(* ===== verification/Payload.v ===== *)
(** The wire objects: tickets, packets, durable bodies and the transaction payloads of
    [protocol/v1/payload.rs], with the sort labels, policy names, time bins and the
    zero padding of packets. *)

From stdpp Require Import base tactics list numbers option strings countable gmap.
From Stdlib Require Import Strings.Byte.
From S2P Require Import Prelude Text Ids Channel Defaults.

Definition TICKET_MAX_UNCOMPRESSED : N := 4096.
Definition PACKET_MAX_UNCOMPRESSED : N := 65536.
Definition PERSIST_MAX_UNCOMPRESSED : N := 1048576.
Definition PACKET_LEN : nat := 512.
Definition PACKET_NONCE_LEN : nat := 12.
Definition PACKET_PAD_LEN : nat := 484.
Definition AEAD_TAG_LEN : nat := 16.
Definition TIME_BIN_SECONDS : N := 3600.

(** * Conversation sorts and their labels *)

Inductive ConversationSort : Set :=
| HandshakeDm | HandshakeSync | DirectMessage | Group | Synchronization | EngineSort.

#[export] Instance ConversationSort_eq_dec : EqDecision ConversationSort.
Proof. solve_decision. Defined.

Definition sort_as_str (s : ConversationSort) : str :=
  match s with
  | HandshakeDm => lit "HandshakeDm"
  | HandshakeSync => lit "HandshakeSync"
  | DirectMessage => lit "DirectMessage"
  | Group => lit "Group"
  | Synchronization => lit "Synchronization"
  | EngineSort => lit "Engine"
  end.

(** A byte-string literal. *)
Definition blit (s : string) : bytes := utf8 (lit s).

Definition omits_actor_id (s : ConversationSort) : bool :=
  match s with HandshakeDm | HandshakeSync => true | _ => false end.

Definition chain_root_label (s : ConversationSort) : option bytes :=
  match s with
  | HandshakeDm => Some (blit "chuchotez/1/handshake-dm-chain-root")
  | HandshakeSync => Some (blit "chuchotez/1/handshake-sync-chain-root")
  | DirectMessage => Some (blit "chuchotez/1/dm-chain-root")
  | Group => Some (blit "chuchotez/1/group-chain-root")
  | Synchronization => Some (blit "chuchotez/1/sync-chain-root")
  | EngineSort => None
  end.

Definition chain_c_label (s : ConversationSort) : option bytes :=
  match s with
  | HandshakeDm => Some (blit "chuchotez/1/handshake-dm-chain-c")
  | HandshakeSync => Some (blit "chuchotez/1/handshake-sync-chain-c")
  | DirectMessage => Some (blit "chuchotez/1/dm-chain-c")
  | Group => Some (blit "chuchotez/1/group-chain-c")
  | Synchronization => Some (blit "chuchotez/1/sync-chain-c")
  | EngineSort => None
  end.

Definition mix_label (s : ConversationSort) : option bytes :=
  match s with
  | HandshakeDm => Some (blit "chuchotez/1/handshake-dm-kem-mix")
  | HandshakeSync => Some (blit "chuchotez/1/handshake-sync-kem-mix")
  | DirectMessage => Some (blit "chuchotez/1/dm-kem-mix")
  | Group => Some (blit "chuchotez/1/group-kem-mix")
  | Synchronization => Some (blit "chuchotez/1/sync-kem-mix")
  | EngineSort => None
  end.

Definition persist_label (s : ConversationSort) : option bytes :=
  match s with
  | HandshakeDm => Some (blit "chuchotez/1/handshake-dm-persist-bin")
  | HandshakeSync => Some (blit "chuchotez/1/handshake-sync-persist-bin")
  | DirectMessage => Some (blit "chuchotez/1/dm-persist-bin")
  | Group => Some (blit "chuchotez/1/group-persist-bin")
  | Synchronization => Some (blit "chuchotez/1/sync-persist-bin")
  | EngineSort => None
  end.

Definition eph_label (s : ConversationSort) : option bytes :=
  match s with
  | HandshakeDm => Some (blit "chuchotez/1/handshake-dm-eph-bin")
  | HandshakeSync => Some (blit "chuchotez/1/handshake-sync-eph-bin")
  | DirectMessage => Some (blit "chuchotez/1/dm-eph-bin")
  | Group => Some (blit "chuchotez/1/group-eph-bin")
  | Synchronization => Some (blit "chuchotez/1/sync-eph-bin")
  | EngineSort => None
  end.

(** * Tickets and packets *)

Record Ticket : Set := mkTicket {
  tk_secret : Secret;
  tk_persistents : list DurableChannel;
  tk_expires : UnixSeconds
}.

Record Hlc : Set := mkHlc { wall_ms : u64; counter : u64 }.

Record PacketTxFragMore : Set := mkTxFragMore {
  fm_actor_id : bytes; fm_packet_seq : u64; fm_tx_id : Tag; fm_frag_i : u64; fm_frag : bytes
}.

Record PacketTxFragLast : Set := mkTxFragLast {
  fl_actor_id : bytes; fl_packet_seq : u64; fl_tx_id : Tag; fl_frag_i : u64;
  fl_frag : bytes; fl_set_xor : Tag
}.

Record PacketXorAck : Set := mkXorAck {
  xa_actor_id : bytes; xa_packet_seq : u64; xa_set_xor : Tag
}.

Record PacketHealHalfXor : Set := mkHealHalfXor {
  hx_actor_id : bytes; hx_packet_seq : u64; hx_lo : Tag; hx_hi : Tag; hx_xor : Tag
}.

Record PacketHealWant : Set := mkHealWant {
  hw_actor_id : bytes; hw_packet_seq : u64; hw_lo : Tag; hw_hi : Tag; hw_ids : list Tag
}.

Record PacketHealHave : Set := mkHealHave {
  hh_actor_id : bytes; hh_packet_seq : u64; hh_lo : Tag; hh_hi : Tag; hh_ids : list Tag
}.

Record PacketTyping : Set := mkTyping {
  ty_actor_id : bytes; ty_packet_seq : u64; ty_conversation_id : ConversationId;
  ty_composing : bool
}.

Record PacketTypingActive : Set := mkTypingActive {
  ta_actor_id : bytes; ta_packet_seq : u64; ta_conversation_id : ConversationId;
  ta_last_active : u64; ta_composing : bool
}.

Record PacketPresence : Set := mkPresence {
  pr_actor_id : bytes; pr_packet_seq : u64; pr_conversation_id : ConversationId
}.

Record PacketPresenceActive : Set := mkPresenceActive {
  pa_actor_id : bytes; pa_packet_seq : u64; pa_conversation_id : ConversationId;
  pa_last_active : u64
}.

Inductive PacketPlain : Set :=
| TxFragMore (p : PacketTxFragMore)
| TxFragLast (p : PacketTxFragLast)
| XorAck (p : PacketXorAck)
| HealHalfXor (p : PacketHealHalfXor)
| HealWant (p : PacketHealWant)
| HealHave (p : PacketHealHave)
| Typing (p : PacketTyping)
| TypingActive (p : PacketTypingActive)
| Presence (p : PacketPresence)
| PresenceActive (p : PacketPresenceActive).

(** * Payload records *)

Record TxNotice : Set := mkTxNotice {
  n_policy : Policy; n_intake_pk : EncryptionPublicKey;
  n_persistents : list DurableChannel; n_ephemerals : list EphemeralChannel;
  n_expires : UnixSeconds
}.

Record TxInviterIntro : Set := mkTxInviterIntro {
  ii_name : DisplayName; ii_profile_pic : option ProfilePic;
  ii_send_tag_key : TagKey; ii_eph_send_tag_key : TagKey;
  ii_encryption_pk : EncryptionPublicKey; ii_signing_pk : SigningPublicKey;
  ii_seed_ct : bytes; ii_prefs : OnWirePrefs
}.

Record TxInviteeIntro : Set := mkTxInviteeIntro {
  ie_name : DisplayName; ie_profile_pic : option ProfilePic;
  ie_send_tag_key : TagKey; ie_eph_send_tag_key : TagKey;
  ie_encryption_pk : EncryptionPublicKey; ie_signing_pk : SigningPublicKey;
  ie_intake_pk : EncryptionPublicKey; ie_seed_ct : bytes; ie_prefs : OnWirePrefs
}.

Record SyncInviterIntro : Set := mkSyncInviterIntro {
  si_intro : TxInviterIntro; si_device_id : DeviceId
}.

Record SyncInviteeIntro : Set := mkSyncInviteeIntro {
  se_intro : TxInviteeIntro; se_device_id : DeviceId
}.

Record TxText : Set := mkTxText {
  t_body : str; t_reply_to : option Tag; t_expire_at : option UnixSeconds
}.

Record TxEdit : Set := mkTxEdit { ed_target : Tag; ed_body : str }.

Record TxReaction : Set := mkTxReaction { re_target : Tag; re_emoji : str; re_add : bool }.

Record TxMedia : Set := mkTxMedia {
  m_mime : str; m_filename : str; m_hash : Tag; m_kind : Kind; m_address : Address;
  m_tag : Tag; m_caption : option str; m_reply_to : option Tag;
  m_expire_at : option UnixSeconds
}.

Record TxGroupInvite : Set := mkTxGroupInvite {
  gi_group_id : ConversationId; gi_owner_signing_pk : SigningPublicKey;
  gi_persistents : list DurableChannel; gi_ephemerals : list EphemeralChannel;
  gi_name : DisplayName; gi_photo : option ProfilePic;
  gi_invitee_signing_pk : SigningPublicKey; gi_group_secret_ct : bytes
}.

Record GroupMember : Set := mkGroupMember {
  gm_signing_pk : SigningPublicKey; gm_encryption_pk : EncryptionPublicKey;
  gm_send_tag_key : TagKey; gm_eph_send_tag_key : TagKey
}.

Record TxGroupRoster : Set := mkTxGroupRoster {
  gr_epoch : u64; gr_members : list GroupMember; gr_sig : bytes
}.

Record TxGroupWrap : Set := mkTxGroupWrap {
  gw_to : SigningPublicKey; gw_from : SigningPublicKey; gw_kem_ct : bytes
}.

(** * Payloads *)

Inductive TxPayload : Set :=
| PNotice (n : TxNotice)
| PInviterIntro (i : TxInviterIntro)
| PInviteeIntro (i : TxInviteeIntro)
| PSyncInviterIntro (s : SyncInviterIntro)
| PSyncInviteeIntro (s : SyncInviteeIntro)
| PConfirm
| PReject
| PText (t : TxText)
| PEdit (e : TxEdit)
| PRemove (target : Tag)
| PReaction (r : TxReaction)
| PRead (up_to : Tag)
| PDelivered (up_to : Tag)
| PMedia (m : TxMedia)
| PAdvertise (encaps_pk : EncryptionPublicKey)
| PWrap (kem_ct : bytes)
| PAck (ratchet_ack : Tag)
| PName (name : DisplayName)
| PPhoto (profile_pic : option ProfilePic)
| PPrefs (p : OnWirePrefs)
| PGroupInvite (g : TxGroupInvite)
| PGroupAccept (group_id : ConversationId)
| PGroupReject (group_id : ConversationId)
| PGroupRoster (r : TxGroupRoster)
| PGroupWrap (w : TxGroupWrap)
| PGroupLeave
| PGroupKick (signing_pk : SigningPublicKey)
| PEngineInit
| PEngineSetDefaults (defaults : Defaults)
| PEngineCreateUser (user_id : UserId)
| PEngineCreateIdentity (user_id : UserId) (identity_id : IdentityId) (policy : Policy)
    (encryption : KeyPair) (signing : SigningKeyPair)
| PEngineDeleteUser (user_id : UserId)
| PEngineDeleteIdentity (user_id : UserId) (identity_id : IdentityId)
| PEngineSetDisplayName (user_id : UserId) (identity_id : IdentityId) (name : DisplayName)
| PEngineUnsetDisplayName (user_id : UserId) (identity_id : IdentityId)
| PEngineSetProfilePic (user_id : UserId) (identity_id : IdentityId)
    (profile_pic : option ProfilePic)
| PEngineSetDeviceName (name : DisplayName)
| PEngineKickDevice (device_id : DeviceId)
| PSyncDek (ct : bytes).

(** [derive(PartialEq)]. *)
#[export] Instance TxNotice_eq_dec : EqDecision TxNotice.
Proof. solve_decision. Defined.
#[export] Instance TxInviterIntro_eq_dec : EqDecision TxInviterIntro.
Proof. solve_decision. Defined.
#[export] Instance TxInviteeIntro_eq_dec : EqDecision TxInviteeIntro.
Proof. solve_decision. Defined.
#[export] Instance SyncInviterIntro_eq_dec : EqDecision SyncInviterIntro.
Proof. solve_decision. Defined.
#[export] Instance SyncInviteeIntro_eq_dec : EqDecision SyncInviteeIntro.
Proof. solve_decision. Defined.
#[export] Instance TxText_eq_dec : EqDecision TxText.
Proof. solve_decision. Defined.
#[export] Instance TxEdit_eq_dec : EqDecision TxEdit.
Proof. solve_decision. Defined.
#[export] Instance TxReaction_eq_dec : EqDecision TxReaction.
Proof. solve_decision. Defined.
#[export] Instance TxMedia_eq_dec : EqDecision TxMedia.
Proof. solve_decision. Defined.
#[export] Instance TxGroupInvite_eq_dec : EqDecision TxGroupInvite.
Proof. solve_decision. Defined.
#[export] Instance GroupMember_eq_dec : EqDecision GroupMember.
Proof. solve_decision. Defined.
#[export] Instance TxGroupRoster_eq_dec : EqDecision TxGroupRoster.
Proof. solve_decision. Defined.
#[export] Instance TxGroupWrap_eq_dec : EqDecision TxGroupWrap.
Proof. solve_decision. Defined.
#[export] Instance TxPayload_eq_dec : EqDecision TxPayload.
Proof. solve_decision. Defined.

Record DurableBody : Set := mkDurableBody {
  db_conversation_id : ConversationId; db_hlc : Hlc; db_payload : TxPayload
}.

Record VaultHeader : Set := mkVaultHeader {
  vh_salt : arr 16; vh_m : u32; vh_t : u32; vh_p : u32;
  vh_passphrase_nonce : option (arr 12); vh_passphrase_wrapped_dek : option bytes;
  vh_prf_nonce : option (arr 12); vh_prf_wrapped_dek : option bytes
}.

(** * Policy names, time bins and padding *)

Definition policy_str (policy : Policy) : str :=
  match policy with
  | Classic => lit "Classic"
  | PostQuantum => lit "PostQuantum"
  | Hybrid => lit "Hybrid"
  end.

Definition parse_policy (s : str) : option Policy :=
  if str_eqb s (lit "Classic") then Some Classic
  else if str_eqb s (lit "PostQuantum") then Some PostQuantum
  else if str_eqb s (lit "Hybrid") then Some Hybrid
  else None.

Definition time_bin (unix_seconds : UnixSeconds) : TimeBin :=
  clamp64 (cval unix_seconds / TIME_BIN_SECONDS).

(** [out.resize(n, 0)] on a vector no longer than [n]. *)
Definition pad_to (n : nat) (bs : bytes) : bytes := bs ++ replicate (n - length bs) x00.

Definition pad (bs : bytes) (n : nat) : result unit bytes :=
  if bool_decide (length bs ≤ n) then Ok (pad_to n bs) else Err tt.

(** [&bytes[..n]] with [n] one past the last nonzero byte. *)
Fixpoint unpad (bs : bytes) : bytes :=
  match bs with
  | [] => []
  | b :: bs' =>
    match unpad bs' with
    | [] => if bool_decide (b = x00) then [] else [b]
    | u => b :: u
    end
  end.

Lemma parse_policy_str p : parse_policy (policy_str p) = Some p.
Proof. unfold parse_policy. by destruct p; cbn [policy_str]; rewrite ?str_eqb_lit; cbn. Qed.

Lemma time_bin_val s : cval (time_bin s) = (cval s / 3600)%N.
Proof.
  unfold time_bin. rewrite clamp64_val. pose proof (u64_le_max s).
  apply N.min_l. transitivity (cval s); [|done]. by apply N.Div0.div_le_upper_bound; lia.
Qed.

Lemma unpad_zeros n : unpad (replicate n x00) = [].
Proof. induction n as [|n IH]; [done|]. cbn [replicate unpad]. by rewrite IH. Qed.

Lemma unpad_app_zeros bs n : unpad (bs ++ replicate n x00) = unpad bs.
Proof. induction bs as [|b bs IH]; [apply unpad_zeros|]. cbn [app unpad]. by rewrite IH. Qed.

Lemma unpad_last_nonzero bs b : b ≠ x00 → unpad (bs ++ [b]) = bs ++ [b].
Proof.
  intros Hb. induction bs as [|a bs IH]; cbn [app unpad].
  - by rewrite bool_decide_false.
  - rewrite IH. by destruct bs.
Qed.

Lemma unpad_kept bs : last bs ≠ Some x00 → unpad bs = bs.
Proof.
  induction bs as [|b bs' _] using rev_ind; [done|]. rewrite last_snoc.
  intros Hb. apply unpad_last_nonzero. congruence.
Qed.

Lemma pad_to_length n bs : (length bs ≤ n)%nat → length (pad_to n bs) = n.
Proof. intros H. unfold pad_to. rewrite length_app, length_replicate. lia. Qed.

(** Padding to [n] bytes refuses exactly the longer inputs, otherwise gives [n]
    bytes that start with the input, and [unpad] removes exactly the zero bytes at the
    end: what it returns does not end in zero, and the input is what it returns
    followed by zeros. *)
Theorem pad_unpad bs n :
  (is_ok (pad bs n) = true ↔ (length bs ≤ n)%nat) ∧
  (∀ out, pad bs n = Ok out → length out = n ∧ unpad out = unpad bs) ∧
  (∃ k, bs = unpad bs ++ replicate k x00) ∧
  last (unpad bs) ≠ Some x00.
Proof.
  split_and!.
  - unfold pad. by case_bool_decide.
  - unfold pad. case_bool_decide; [|done]. intros out [= <-].
    split; [by apply pad_to_length|apply unpad_app_zeros].
  - induction bs as [|b bs [k IH]]; [by exists 0|]. cbn [unpad].
    destruct (unpad bs) as [|u us] eqn:E.
    + case_bool_decide as Hb; [exists (S k); rewrite Hb|exists k]; cbn; f_equal; exact IH.
    + exists k. cbn. f_equal. exact IH.
  - induction bs as [|b bs IH]; [done|]. cbn [unpad].
    destruct (unpad bs) as [|u us] eqn:E.
    + case_bool_decide; [done|]. cbn. congruence.
    + by rewrite last_cons_cons.
Qed.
□ □ □ □ □ □ □
§ What is expected:
If a line in the records contains the string "TagKey", copy it out.

§ Result:
  ii_send_tag_key : TagKey; ii_eph_send_tag_key : TagKey;
  ie_send_tag_key : TagKey; ie_eph_send_tag_key : TagKey;
  gm_send_tag_key : TagKey; gm_eph_send_tag_key : TagKey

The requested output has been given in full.